──────── INPUT FOR THIS TASK ────────

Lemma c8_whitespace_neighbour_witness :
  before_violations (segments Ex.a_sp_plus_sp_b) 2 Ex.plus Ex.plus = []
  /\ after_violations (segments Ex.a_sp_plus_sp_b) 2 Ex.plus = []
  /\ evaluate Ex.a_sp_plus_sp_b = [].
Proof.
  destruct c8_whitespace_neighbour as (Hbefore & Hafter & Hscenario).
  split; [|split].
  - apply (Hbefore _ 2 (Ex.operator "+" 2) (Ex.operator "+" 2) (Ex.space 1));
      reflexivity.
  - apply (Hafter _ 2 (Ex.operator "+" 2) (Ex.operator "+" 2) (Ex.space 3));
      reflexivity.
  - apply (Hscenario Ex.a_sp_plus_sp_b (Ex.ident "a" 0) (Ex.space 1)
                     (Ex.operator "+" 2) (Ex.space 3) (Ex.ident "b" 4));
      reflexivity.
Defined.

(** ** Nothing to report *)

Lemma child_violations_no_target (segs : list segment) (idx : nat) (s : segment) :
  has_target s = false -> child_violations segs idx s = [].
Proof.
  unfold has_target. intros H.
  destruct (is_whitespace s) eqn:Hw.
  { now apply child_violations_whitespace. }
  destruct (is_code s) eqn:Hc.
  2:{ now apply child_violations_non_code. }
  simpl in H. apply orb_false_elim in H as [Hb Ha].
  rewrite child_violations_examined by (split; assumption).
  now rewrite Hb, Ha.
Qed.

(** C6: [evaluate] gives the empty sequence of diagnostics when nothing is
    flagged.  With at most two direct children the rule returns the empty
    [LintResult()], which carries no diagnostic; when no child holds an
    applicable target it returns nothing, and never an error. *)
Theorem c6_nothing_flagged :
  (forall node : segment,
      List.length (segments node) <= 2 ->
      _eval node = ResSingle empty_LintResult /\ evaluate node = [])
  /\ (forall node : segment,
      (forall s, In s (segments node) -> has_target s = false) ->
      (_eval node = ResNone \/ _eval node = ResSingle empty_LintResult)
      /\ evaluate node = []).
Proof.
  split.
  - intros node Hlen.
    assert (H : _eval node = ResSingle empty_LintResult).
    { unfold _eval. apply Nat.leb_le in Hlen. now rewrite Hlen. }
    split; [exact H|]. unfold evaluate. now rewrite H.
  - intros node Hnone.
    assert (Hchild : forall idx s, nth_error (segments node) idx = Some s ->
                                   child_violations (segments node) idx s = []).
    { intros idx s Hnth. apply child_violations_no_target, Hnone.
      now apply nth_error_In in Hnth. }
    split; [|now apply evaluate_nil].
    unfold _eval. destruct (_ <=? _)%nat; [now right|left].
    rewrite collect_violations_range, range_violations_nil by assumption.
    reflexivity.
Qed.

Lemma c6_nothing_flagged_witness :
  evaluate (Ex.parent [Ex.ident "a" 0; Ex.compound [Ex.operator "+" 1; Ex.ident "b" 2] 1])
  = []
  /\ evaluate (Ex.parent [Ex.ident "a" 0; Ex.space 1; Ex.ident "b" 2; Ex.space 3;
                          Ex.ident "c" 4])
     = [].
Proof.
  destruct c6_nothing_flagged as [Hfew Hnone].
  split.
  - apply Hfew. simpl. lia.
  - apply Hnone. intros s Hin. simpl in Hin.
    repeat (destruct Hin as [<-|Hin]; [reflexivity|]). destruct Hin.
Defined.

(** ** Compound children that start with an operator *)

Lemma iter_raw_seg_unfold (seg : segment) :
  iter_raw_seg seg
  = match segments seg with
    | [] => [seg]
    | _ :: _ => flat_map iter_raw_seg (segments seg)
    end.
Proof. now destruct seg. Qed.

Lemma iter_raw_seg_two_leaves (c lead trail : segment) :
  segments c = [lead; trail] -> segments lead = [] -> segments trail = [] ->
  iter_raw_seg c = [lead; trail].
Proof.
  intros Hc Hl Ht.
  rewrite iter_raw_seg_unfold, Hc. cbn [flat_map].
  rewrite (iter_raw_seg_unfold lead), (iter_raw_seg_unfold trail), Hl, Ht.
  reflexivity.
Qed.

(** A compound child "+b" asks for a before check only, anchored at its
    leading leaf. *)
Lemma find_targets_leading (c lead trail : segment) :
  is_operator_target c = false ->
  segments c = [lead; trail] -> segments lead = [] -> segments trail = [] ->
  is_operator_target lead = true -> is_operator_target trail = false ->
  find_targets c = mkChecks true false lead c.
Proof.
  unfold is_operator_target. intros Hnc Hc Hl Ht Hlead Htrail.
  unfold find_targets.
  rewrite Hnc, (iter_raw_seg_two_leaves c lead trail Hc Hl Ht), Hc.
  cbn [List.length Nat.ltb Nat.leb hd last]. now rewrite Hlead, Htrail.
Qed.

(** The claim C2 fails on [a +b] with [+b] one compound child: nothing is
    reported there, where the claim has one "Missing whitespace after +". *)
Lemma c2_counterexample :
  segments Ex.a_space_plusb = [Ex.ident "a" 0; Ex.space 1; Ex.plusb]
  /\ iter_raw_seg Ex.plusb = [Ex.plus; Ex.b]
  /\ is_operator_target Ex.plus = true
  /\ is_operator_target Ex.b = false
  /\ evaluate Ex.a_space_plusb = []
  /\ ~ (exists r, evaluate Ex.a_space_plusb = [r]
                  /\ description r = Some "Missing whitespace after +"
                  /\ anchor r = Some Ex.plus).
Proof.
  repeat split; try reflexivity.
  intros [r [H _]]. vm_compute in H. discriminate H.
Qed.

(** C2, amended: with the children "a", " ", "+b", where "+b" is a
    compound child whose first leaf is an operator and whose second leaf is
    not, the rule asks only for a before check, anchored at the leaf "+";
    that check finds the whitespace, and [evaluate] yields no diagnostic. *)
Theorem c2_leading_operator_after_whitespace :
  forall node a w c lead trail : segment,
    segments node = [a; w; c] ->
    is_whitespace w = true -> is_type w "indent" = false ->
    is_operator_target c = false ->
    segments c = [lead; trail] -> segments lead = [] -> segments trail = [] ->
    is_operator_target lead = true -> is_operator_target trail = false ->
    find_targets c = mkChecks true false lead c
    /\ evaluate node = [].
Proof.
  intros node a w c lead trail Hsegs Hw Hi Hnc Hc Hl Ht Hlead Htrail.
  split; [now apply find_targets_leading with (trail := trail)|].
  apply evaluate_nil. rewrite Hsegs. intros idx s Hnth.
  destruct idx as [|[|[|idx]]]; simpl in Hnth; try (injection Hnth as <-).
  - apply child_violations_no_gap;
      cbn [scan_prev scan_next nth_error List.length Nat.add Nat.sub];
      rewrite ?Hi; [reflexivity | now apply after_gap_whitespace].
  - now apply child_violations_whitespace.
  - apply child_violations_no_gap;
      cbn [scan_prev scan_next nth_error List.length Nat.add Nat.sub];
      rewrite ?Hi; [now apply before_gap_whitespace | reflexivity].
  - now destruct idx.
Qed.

────────
──────── INPUT FOR THIS TASK ────────

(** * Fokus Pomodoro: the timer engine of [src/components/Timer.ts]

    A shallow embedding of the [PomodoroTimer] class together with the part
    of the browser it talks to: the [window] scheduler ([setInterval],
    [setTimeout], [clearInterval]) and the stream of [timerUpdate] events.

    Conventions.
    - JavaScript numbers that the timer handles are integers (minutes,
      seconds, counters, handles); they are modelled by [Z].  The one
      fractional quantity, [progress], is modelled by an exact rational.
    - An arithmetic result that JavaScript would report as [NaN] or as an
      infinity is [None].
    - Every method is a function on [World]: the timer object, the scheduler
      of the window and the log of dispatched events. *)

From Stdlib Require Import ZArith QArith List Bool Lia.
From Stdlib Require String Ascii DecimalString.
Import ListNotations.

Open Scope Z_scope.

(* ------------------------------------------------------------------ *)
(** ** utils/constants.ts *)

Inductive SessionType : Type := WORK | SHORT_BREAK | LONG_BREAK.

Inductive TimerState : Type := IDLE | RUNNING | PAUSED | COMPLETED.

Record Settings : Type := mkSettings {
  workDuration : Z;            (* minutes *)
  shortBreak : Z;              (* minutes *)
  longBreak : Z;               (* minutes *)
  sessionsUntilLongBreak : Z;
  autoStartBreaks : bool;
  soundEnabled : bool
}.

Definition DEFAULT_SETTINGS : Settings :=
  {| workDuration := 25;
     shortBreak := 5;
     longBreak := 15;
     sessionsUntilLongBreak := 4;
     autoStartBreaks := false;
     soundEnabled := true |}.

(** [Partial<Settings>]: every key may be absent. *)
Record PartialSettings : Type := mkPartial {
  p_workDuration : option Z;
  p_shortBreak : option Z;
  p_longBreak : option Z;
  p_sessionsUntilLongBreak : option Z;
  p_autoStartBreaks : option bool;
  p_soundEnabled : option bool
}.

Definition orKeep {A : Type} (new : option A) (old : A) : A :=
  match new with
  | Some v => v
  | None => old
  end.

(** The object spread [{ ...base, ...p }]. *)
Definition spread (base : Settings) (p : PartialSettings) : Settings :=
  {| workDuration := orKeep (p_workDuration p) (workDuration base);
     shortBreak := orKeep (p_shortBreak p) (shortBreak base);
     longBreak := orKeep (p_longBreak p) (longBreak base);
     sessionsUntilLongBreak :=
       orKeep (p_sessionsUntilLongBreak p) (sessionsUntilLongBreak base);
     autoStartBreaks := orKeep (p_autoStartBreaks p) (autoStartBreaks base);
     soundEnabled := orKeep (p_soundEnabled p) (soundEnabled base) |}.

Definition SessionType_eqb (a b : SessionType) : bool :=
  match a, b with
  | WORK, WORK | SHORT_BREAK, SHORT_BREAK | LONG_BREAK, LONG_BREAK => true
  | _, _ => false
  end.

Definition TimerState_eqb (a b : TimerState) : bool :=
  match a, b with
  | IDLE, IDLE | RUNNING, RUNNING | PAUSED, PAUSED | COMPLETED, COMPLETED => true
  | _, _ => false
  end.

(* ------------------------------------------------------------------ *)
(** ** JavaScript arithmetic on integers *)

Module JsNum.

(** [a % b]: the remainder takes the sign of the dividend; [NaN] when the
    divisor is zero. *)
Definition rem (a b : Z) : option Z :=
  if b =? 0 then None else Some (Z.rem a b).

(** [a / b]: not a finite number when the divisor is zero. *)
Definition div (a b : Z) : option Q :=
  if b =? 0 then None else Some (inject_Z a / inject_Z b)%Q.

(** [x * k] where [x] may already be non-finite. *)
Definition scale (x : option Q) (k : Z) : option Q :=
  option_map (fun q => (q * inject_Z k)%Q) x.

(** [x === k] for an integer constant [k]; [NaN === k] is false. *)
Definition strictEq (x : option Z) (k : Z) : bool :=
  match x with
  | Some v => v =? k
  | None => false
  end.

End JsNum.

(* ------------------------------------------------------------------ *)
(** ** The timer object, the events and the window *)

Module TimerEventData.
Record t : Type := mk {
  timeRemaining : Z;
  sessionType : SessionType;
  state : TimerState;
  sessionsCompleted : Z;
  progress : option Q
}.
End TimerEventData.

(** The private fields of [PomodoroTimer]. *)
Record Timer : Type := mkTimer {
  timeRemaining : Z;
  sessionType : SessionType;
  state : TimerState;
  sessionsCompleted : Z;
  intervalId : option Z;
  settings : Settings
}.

────────
──────── INPUT FOR THIS TASK ────────

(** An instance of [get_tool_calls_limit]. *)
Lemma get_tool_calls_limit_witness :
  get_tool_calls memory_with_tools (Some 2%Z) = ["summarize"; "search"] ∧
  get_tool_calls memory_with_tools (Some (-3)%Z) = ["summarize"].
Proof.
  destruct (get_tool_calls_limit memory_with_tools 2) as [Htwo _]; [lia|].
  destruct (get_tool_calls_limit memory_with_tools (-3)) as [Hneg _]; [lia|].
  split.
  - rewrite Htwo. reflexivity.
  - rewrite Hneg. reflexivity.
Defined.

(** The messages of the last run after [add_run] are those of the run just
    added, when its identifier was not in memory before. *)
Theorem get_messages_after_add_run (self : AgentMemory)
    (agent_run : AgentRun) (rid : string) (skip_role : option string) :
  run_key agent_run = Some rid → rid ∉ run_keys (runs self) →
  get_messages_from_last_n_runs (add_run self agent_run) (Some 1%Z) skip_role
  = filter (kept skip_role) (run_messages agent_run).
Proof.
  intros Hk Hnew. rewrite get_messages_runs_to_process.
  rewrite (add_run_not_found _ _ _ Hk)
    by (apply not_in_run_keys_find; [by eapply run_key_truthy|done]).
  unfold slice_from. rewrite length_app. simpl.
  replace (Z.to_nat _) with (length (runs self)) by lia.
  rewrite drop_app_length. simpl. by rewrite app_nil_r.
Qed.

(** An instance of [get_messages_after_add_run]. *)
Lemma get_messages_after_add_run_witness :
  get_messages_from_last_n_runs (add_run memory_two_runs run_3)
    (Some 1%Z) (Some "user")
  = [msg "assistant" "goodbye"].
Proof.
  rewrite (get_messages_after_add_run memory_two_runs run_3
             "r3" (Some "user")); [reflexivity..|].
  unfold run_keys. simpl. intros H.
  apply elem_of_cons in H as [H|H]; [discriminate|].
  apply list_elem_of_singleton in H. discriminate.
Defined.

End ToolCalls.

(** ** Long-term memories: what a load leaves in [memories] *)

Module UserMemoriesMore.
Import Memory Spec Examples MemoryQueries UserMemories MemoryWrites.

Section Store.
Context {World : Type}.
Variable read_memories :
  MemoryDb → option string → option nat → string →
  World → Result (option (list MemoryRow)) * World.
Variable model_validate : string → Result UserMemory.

────────

● **WHAT THE EXERCISE ASKS**
As listed above, the lines from the line with "description r = Some" to the line with "not, the rule" are to be echoed exactly, with both ends included and nothing added.

● **OUTPUT OF THE EXERCISE**
                  /\ description r = Some "Missing whitespace after +"
                  /\ anchor r = Some Ex.plus).
Proof.
  repeat split; try reflexivity.
  intros [r [H _]]. vm_compute in H. discriminate H.
Qed.

(** C2, amended: with the children "a", " ", "+b", where "+b" is a
    compound child whose first leaf is an operator and whose second leaf is
    not, the rule asks only for a before check, anchored at the leaf "+";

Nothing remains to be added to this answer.